Professionalism and Fitness to Practise
~2 min read
Lesson 6 of 7
Notes
Professionalism encompasses the values, behaviours, and relationships that underpin public trust in medicine. The Medical Council of New Zealand (MCNZ) outlines these expectations in Good Medical Practice, which describes the duties of a registered doctor across four domains: good clinical care, maintaining good medical practice, relationships with patients, and working with colleagues and in health systems. These standards apply to all registered practitioners and form the basis for fitness to practise assessments.
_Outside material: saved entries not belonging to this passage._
Lemma parse_suffix f :
  (forall s v r, parseValue f s = Some (v, r) -> r `suffix_of` s)
  /\ (forall s m r, parseMembers f s = Some (m, r) -> r `suffix_of` s)
  /\ (forall s l r, parseElements f s = Some (l, r) -> r `suffix_of` s).
Proof.
  induction f as [|f (IHv & IHm & IHe)]; [repeat split; discriminate |].
  repeat split.
  - intros s v r H. cbn [parseValue] in H. parse_steps H.
    all: try (injection H as <- <-).
    all: repeat match goal with
                | E : parseMembers _ _ = Some _ |- _ => apply IHm in E
                | E : parseElements _ _ = Some _ |- _ => apply IHe in E
                | E : parseLiteral _ = Some _ |- _ =>
                  apply parseLiteral_suffix in E
                end.
    all: try (apply parseLiteral_suffix in H).
    all: suffix_facts; suffix_chain.
  - intros s m r H. cbn [parseMembers] in H. parse_steps H.
    all: injection H as <- <-.
    all: repeat match goal with
                | E : parseMembers _ _ = Some _ |- _ => apply IHm in E
                | E : parseValue _ _ = Some _ |- _ => apply IHv in E
                end.
    all: suffix_facts; suffix_chain.
  - intros s l r H. cbn [parseElements] in H. parse_steps H.
    all: injection H as <- <-.
    all: repeat match goal with
                | E : parseElements _ _ = Some _ |- _ => apply IHe in E
                | E : parseValue _ _ = Some _ |- _ => apply IHv in E
                end.
    all: suffix_facts; suffix_chain.
Qed.

Ltac elem_by_suffix :=
  match goal with
  | H : (?c :: ?t) `suffix_of` ?s |- ?c ∈ ?s =>
    exact (suffix_elem c (c :: t) s H (list_elem_of_here c t))
  end.

Lemma parseMembers_closes f : forall s m r,
  parseMembers f s = Some (m, r) -> rbrace ∈ s.
Proof.
  induction f as [|f IH]; [discriminate |].
  intros s m r H. cbn [parseMembers] in H. parse_steps H.
  all: injection H as <- <-.
  all: repeat match goal with
              | E : parseValue _ _ = Some _ |- _ =>
                apply (proj1 (parse_suffix _)) in E
              end.
  - (* a comma: the closing brace comes later *)
    match goal with
    | E : parseMembers _ ?x = Some _ |- _ =>
      apply IH in E; suffix_facts;
        assert (x `suffix_of` s) by suffix_chain;
        apply (suffix_elem rbrace x s); assumption
    end.
  - match goal with
    | E : N.eqb ?c rbrace = true, S : skipSpace _ = ?c :: ?x |- _ =>
      apply N.eqb_eq in E; subst c; suffix_facts;
        assert ((rbrace :: x) `suffix_of` s) by suffix_chain;
        elem_by_suffix
    end.
Qed.

(** A text that parses to an object has an opening and a closing brace. *)
Lemma parseValue_object_braces f s m r :
  parseValue f s = Some (VObj m, r) -> lbrace ∈ s /\ rbrace ∈ s.
Proof.
  destruct f as [|f]; [discriminate |].
  intros H. cbn [parseValue] in H. parse_steps H.
  all: try (injection H as <- <-); try discriminate H.
  all: try (unfold parseLiteral in H; parse_steps H; discriminate H).
  - match goal with
    | E : N.eqb ?c lbrace = true, E' : N.eqb ?c' rbrace = true |- _ =>
      apply N.eqb_eq in E, E'; subst c c'
    end.
    suffix_facts. split; [elem_by_suffix |].
    match goal with
    | S : skipSpace _ = rbrace :: ?x |- _ =>
      assert ((rbrace :: x) `suffix_of` s) by suffix_chain
    end.
    elem_by_suffix.
  - match goal with
    | E : N.eqb ?c lbrace = true |- _ => apply N.eqb_eq in E; subst c
    end.
    match goal with
    | E : parseMembers _ ?x = Some _ |- _ =>
      apply parseMembers_closes in E; suffix_facts;
        split; [elem_by_suffix | apply (suffix_elem rbrace x s); assumption]
    end.
Qed.

Lemma parse_object_braces s m :
  parse s = Some (VObj m) -> lbrace ∈ s /\ rbrace ∈ s.
Proof.
  unfold parse.
  destruct (parseValue (S (length s)) s) as [[v r]|] eqn:E; [| discriminate].
  destruct (skipSpace r); [| discriminate].
  intros [= ->]. eapply parseValue_object_braces, E.
Qed.

Lemma stripBOM_elem x s : x ∈ stripBOM s -> x ∈ s.
Proof.
  destruct s as [|c t]; [trivial |]. cbn [stripBOM].
  destruct (N.eqb c BOM); [right; assumption | trivial].
Qed.

Lemma fromFirst_suffix c s r : fromFirst c s = Some r -> r `suffix_of` s.
Proof.
  induction s as [|a s IH]; cbn [fromFirst]; [discriminate |].
  destruct (N.eqb a c).
  - intros [= <-]. reflexivity.
  - intros H. apply suffix_cons_r, IH, H.
Qed.

Lemma matchBraces_elem x s m : matchBraces s = Some m -> x ∈ m -> x ∈ s.
Proof.
  unfold matchBraces.
  destruct (fromFirst lbrace s) as [[|b t]|] eqn:E; try discriminate.
  unfold throughLast.
  destruct (fromFirst rbrace (rev t)) as [u|] eqn:Eu; [| discriminate].
  cbn [option_map]. intros [= <-] Hx.
  apply fromFirst_suffix in E, Eu.
  eapply suffix_elem; [exact E |].
  apply elem_of_cons in Hx as [-> | Hx]; [left | right].
  apply elem_rev. eapply suffix_elem; [exact Eu |]. apply elem_rev. exact Hx.
Qed.

Lemma cleanPayload_elem x s : x ∈ cleanPayload s -> x ∈ s.
Proof.
  unfold cleanPayload.
  destruct (matchBraces (stripBOM (trim s))) as [m|] eqn:E; intros H.
  - apply trim_elem, stripBOM_elem. eapply matchBraces_elem; eassumption.
  - apply trim_elem, stripBOM_elem, H.
Qed.

Lemma sessionDescriptionInit_object v d :
  sessionDescriptionInit v = Some d -> exists m, v = VObj m.
Proof. destruct v; try discriminate. eauto. Qed.

Lemma not_elem_by_compute (c : N) (s : jsstring) :
  forallb (fun x => negb (N.eqb x c)) s = true -> c ∉ s.
Proof.
  intros H Hin. rewrite forallb_forall in H.
  apply list_elem_of_In, H in Hin. rewrite N.eqb_refl in Hin. discriminate Hin.
Qed.

Lemma decodeDescription_none_offer s e h :
  roleIs Guest h = true -> remoteApplied h = false ->
  decodeDescription s = None -> offerCatch e = OfferLooksInvalid ->
  errorKind (applyRemoteOfferAndCreateAnswer s e h) = Some KInvalidPayload
  /\ calls (applyRemoteOfferAndCreateAnswer s e h) = calls h
  /\ remoteApplied (applyRemoteOfferAndCreateAnswer s e h) = false.
Proof.
  intros Hrole Hrem Hdec Hcatch.
  unfold applyRemoteOfferAndCreateAnswer, decodeDescription, remoteApplied,
    errorKind, ensurePeerConnection in *.
  rewrite Hrole. cbn [negb]. hsimpl.
  destruct (pcRef h) as [pc|] eqn:Ep; hsimpl.
  - destruct (remoteDescription pc) eqn:Er; [discriminate Hrem |].
    destruct (decodePayload s) as [v|]; hsimpl;
      [rewrite Hdec, Hcatch; hsimpl |]; rewrite Ep, Er; repeat split.
  - destruct (decodePayload s) as [v|]; hsimpl;
      [rewrite Hdec, Hcatch; hsimpl |]; repeat split.
Qed.

Lemma decodeDescription_none_answer s r h :
  roleIs Host h = true -> localOffered h = true -> remoteApplied h = false ->
  negotiationState h = Some HaveLocalOffer ->
  decodeDescription s = None ->
  answerCatch (constructorError r) = AnswerLooksInvalid ->
  errorKind (applyRemoteAnswer s r h) = Some KInvalidPayload
  /\ remoteApplied (applyRemoteAnswer s r h) = false.
Proof.
  intros Hrole Hloc Hrem Hst Hdec Hcatch.
  unfold localOffered, remoteApplied, negotiationState, decodeDescription,
    errorKind in *.
  destruct (pcRef h) as [pc|] eqn:Ep; [| discriminate Hloc].
  rewrite (applyRemoteAnswer_host s r h pc Hrole Ep).
  destruct (remoteDescription pc) eqn:Er; [discriminate Hrem |].
  destruct (localDescription pc); [| discriminate Hloc].
  cbn [option_map] in Hst. injection Hst as Hst. rewrite Hst.
  cbn [isHaveLocalOffer negb].
  destruct (decodePayload s) as [v|]; hsimpl;
    [rewrite Hdec, Hcatch; hsimpl |]; rewrite Ep, Er; split; reflexivity.
Qed.

(** C3, as the code has it: decoding an encoded description gives the
    description back; it still does when the payload is surrounded by
    white space, a byte-order mark or other text, provided no opening
    brace comes before the payload and no closing brace after it: the
    decoder keeps the span from the first opening brace to the last
    closing brace, not the first balanced one.  Empty or blank input
    fails to parse, and an input that lacks an opening or a closing brace
    never decodes to a description.  An input that does not decode to a
    description is refused with an invalid-payload error, by the guest and
    by the host, and no description is applied; the description
    constructor is taken to refuse with an error other than an
    [InvalidStateError]. *)
Theorem payload_decoding :
  (forall d,
      decodePayload (stringifyDescription d) = Some (descriptionToJSON d)
      /\ decodeDescription (stringifyDescription d) = Some d)
  /\ (forall pre post d,
         lbrace ∉ pre -> rbrace ∉ post ->
         decodePayload (pre ++ stringifyDescription d ++ post)
         = Some (descriptionToJSON d)
         /\ decodeDescription (pre ++ stringifyDescription d ++ post) = Some d)
  /\ (forall s, trim s = [] -> decodePayload s = None)
  /\ (forall s, lbrace ∉ s \/ rbrace ∉ s -> decodeDescription s = None)
  /\ (forall s e h,
         roleIs Guest h = true -> remoteApplied h = false ->
         decodeDescription s = None -> offerCatch e = OfferLooksInvalid ->
         errorKind (applyRemoteOfferAndCreateAnswer s e h)
         = Some KInvalidPayload
         /\ calls (applyRemoteOfferAndCreateAnswer s e h) = calls h
         /\ remoteApplied (applyRemoteOfferAndCreateAnswer s e h) = false)
  /\ (forall s r h,
         roleIs Host h = true -> localOffered h = true ->
         remoteApplied h = false ->
         negotiationState h = Some HaveLocalOffer ->
         decodeDescription s = None ->
         answerCatch (constructorError r) = AnswerLooksInvalid ->
         errorKind (applyRemoteAnswer s r h) = Some KInvalidPayload
         /\ remoteApplied (applyRemoteAnswer s r h) = false).
Proof.
  assert (forall pre post d,
             lbrace ∉ pre -> rbrace ∉ post ->
             decodePayload (pre ++ stringifyDescription d ++ post)
             = Some (descriptionToJSON d)) as Hjunk.
  { intros pre post d Hpre Hpost. unfold decodePayload.
    rewrite stringifyDescription_shape.
    rewrite cleanPayload_around by assumption.
    rewrite <- stringifyDescription_shape. apply parse_description. }
  assert (forall d,
             decodePayload (stringifyDescription d)
             = Some (descriptionToJSON d)) as Hround.
  { intros d. specialize (Hjunk [] [] d). rewrite app_nil_r in Hjunk.
    apply Hjunk; apply not_elem_of_nil. }
  repeat apply conj.
  - intros d. split; [apply Hround |].
    unfold decodeDescription. rewrite Hround.
    apply sessionDescriptionInit_toJSON.
  - intros pre post d Hpre Hpost. split; [apply Hjunk; assumption |].
    unfold decodeDescription. rewrite Hjunk by assumption.
    apply sessionDescriptionInit_toJSON.
  - intros s Hs. unfold decodePayload, cleanPayload. rewrite Hs. reflexivity.
  - intros s Hs. unfold decodeDescription.
    destruct (decodePayload s) as [v|] eqn:E; [| reflexivity].
    destruct (sessionDescriptionInit v) as [d|] eqn:Ed; [| reflexivity].
    exfalso. apply sessionDescriptionInit_object in Ed as [m ->].
    apply parse_object_braces in E as [Hl Hr].
    apply cleanPayload_elem in Hl, Hr. destruct Hs as [Hs | Hs]; contradiction.
  - exact decodeDescription_none_offer.
  - exact decodeDescription_none_answer.
Qed.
In New Zealand, health practitioners are regulated under the Health Practitioners Competence Assurance (HPCA) Act 2003. This legislation establishes responsible authorities (such as the MCNZ) for each profession, defines scopes of practice, and sets mechanisms for addressing practitioner concerns. Practitioners must maintain annual practising certificates, and responsible authorities have the power to investigate complaints, impose conditions on practice, suspend, or deregister practitioners.
Mandatory reporting is a critical professional obligation. Under the HPCA Act, any health practitioner who has reasonable grounds to believe that a colleague poses a risk of serious harm to the public must notify the relevant responsible authority. This obligation overrides collegial loyalty and applies even when the concern arises from informal observation. Common triggers include a colleague practising while impaired by substance use, mental illness, or physical condition, or demonstrating repeated unsafe clinical behaviour.
Professional boundaries protect patients from exploitation and harm. The therapeutic relationship creates an inherent power imbalance, making patients vulnerable to boundary violations. Sexual relationships with current patients are prohibited absolutely, and relationships with former patients require careful scrutiny. Boundary issues extend to financial relationships, accepting gifts, and dual relationships in small communities (particularly relevant in rural NZ).
Social media professionalism requires active management. Doctors must not post identifiable patient information, must maintain professional decorum in public forums, and should consider how online content reflects on the profession. The MCNZ has issued specific guidance on social media use.
Continuing professional development (CPD) and recertification are mandatory. All MCNZ-registered doctors must participate in approved CPD programmes, maintain a reflective portfolio, and undergo peer review. Vocational registrants participate in college-specific recertification programmes (e.g., RNZCGP, RACP).